Controversy and Apartheid

“Child of Celebrated Artist expresses approval to South African policy,” declared a title in the African American magazine Jet magazine. The system “seems to me the right policy”, she informed Jet. When pushed to clarify, she backtracked: she didn’t agree with apartheid “fundamentally” and it “should be allowed to resolve itself, guided by benevolent South Africans of diverse ethnicities”. If Avril had been more in tune to her father’s politics, or born in segregated America, she might have thought twice about apartheid. However, existence had sheltered her.

Identity and Naivety

“I have a UK passport,” she stated, “and the officials never asked me about my background.” Thus, with her “porcelain-white” complexion (as described), she traveled alongside white society, supported by their admiration for her late father. She delivered a lecture about her father’s music at the Cape Town university and led the South African Broadcasting Corporation Orchestra in Johannesburg, programming the heroic third movement of her Piano Concerto, subtitled: “In memory of my Father.” Even though a confident pianist personally, she never played as the lead performer in her piece. On the contrary, she consistently conducted as the leader; and so the orchestra of the era performed under her direction.
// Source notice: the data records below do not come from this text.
Lemma linked_insert c c' l1 p le n l2 :
  linked c (l1 ++ p :: n :: l2) →
  p ∉ l1 → n ∉ l2 → p ∉ removelast (n :: l2) → n ∉ tail (l1 ++ [p]) → le ∉ l1 ++ p :: n :: l2 →
  nxt c' p = Some le → prv c' le = Some p → nxt c' le = Some n → prv c' n = Some le →
  (∀ x, x ≠ p → x ≠ le → nxt c' x = nxt c x) →
  (∀ x, x ≠ n → x ≠ le → prv c' x = prv c x) →
  linked c' (l1 ++ p :: le :: n :: l2).
Proof.
  intros Hl Hp1 Hn2 Hp2 Hn1 Hle ???? HN HP.
  apply linked_app in Hl as (Hl1 & _ & _ & Hl2).
  apply linked_app. split_and!; try done.
  - eapply linked_frame; [..|exact Hl1]; intros x Hx.
    + rewrite removelast_last in Hx. apply HN; set_solver.
    + apply HP; [set_solver|]. intros ->. apply Hle. destruct l1; set_solver.
  - cut (linked c' (n :: l2)); [done|].
    eapply linked_frame; [..|exact Hl2]; intros x Hx.
    + apply HN; [set_solver|]. intros ->. apply Hle.
      assert (le ∈ n :: l2); [|set_solver].
      clear -Hx. induction (n :: l2) as [|a [|b l] IH]; simpl in *; set_solver.
    + apply HP; set_solver.
Qed.

Lemma linked_remove c c' l1 p le n l2 :
  linked c (l1 ++ p :: le :: n :: l2) →
  p ∉ l1 → n ∉ l2 → p ∉ removelast (n :: l2) → n ∉ tail (l1 ++ [p]) →
  le ∉ l1 ++ [p] → le ∉ n :: l2 →
  nxt c' p = Some n → prv c' n = Some p →
  (∀ x, x ≠ p → x ≠ le → nxt c' x = nxt c x) →
  (∀ x, x ≠ n → x ≠ le → prv c' x = prv c x) →
  linked c' (l1 ++ p :: n :: l2).
Proof.
  intros Hl Hp1 Hn2 Hp2 Hn1 Hle1 Hle2 ?? HN HP.
  apply linked_app in Hl as (Hl1 & _ & _ & _ & _ & Hl2).
  apply linked_app. split_and!; try done.
  - eapply linked_frame; [..|exact Hl1]; intros x Hx.
    + rewrite removelast_last in Hx. apply HN; set_solver.
    + apply HP; [set_solver|]. intros ->. apply Hle1. destruct l1; set_solver.
  - eapply linked_frame; [..|exact Hl2]; intros x Hx.
    + apply HN; [set_solver|]. intros ->. apply Hle2.
      clear -Hx. induction (n :: l2) as [|a [|b l] IH]; simpl in *; set_solver.
    + apply HP; set_solver.
Qed.

Lemma NoDup_swap_head {A} (x y : A) l : NoDup (x :: l) → y ∉ x :: l → NoDup (x :: y :: l).
Proof. rewrite !NoDup_cons, !not_elem_of_cons. naive_solver. Qed.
She desired, as she stated, she “could introduce a shift”. Yet in the mid-1950s, the situation collapsed. Once officials discovered her mixed background, she was forced to leave the country. Her British passport didn’t protect her, the diplomatic official urged her to go or be jailed. She came home, embarrassed as the extent of her naivety became clear. “This experience was a hard one,” she stated. Increasing her disgrace was the release in 1955 of her controversial discussion, a year after her unceremonious exit from South Africa.

A Recurring Theme

As I sat with these legacies, I felt a recurring theme. The account of identifying as British until it’s revoked – which recalls Black soldiers who fought on behalf of the English throughout the second world war and made it through but were not given their earned rewards. And the Windrush generation,

Michael Martin
Michael Martin

A seasoned gaming enthusiast with over a decade of experience in reviewing online casinos and advocating for responsible gambling practices.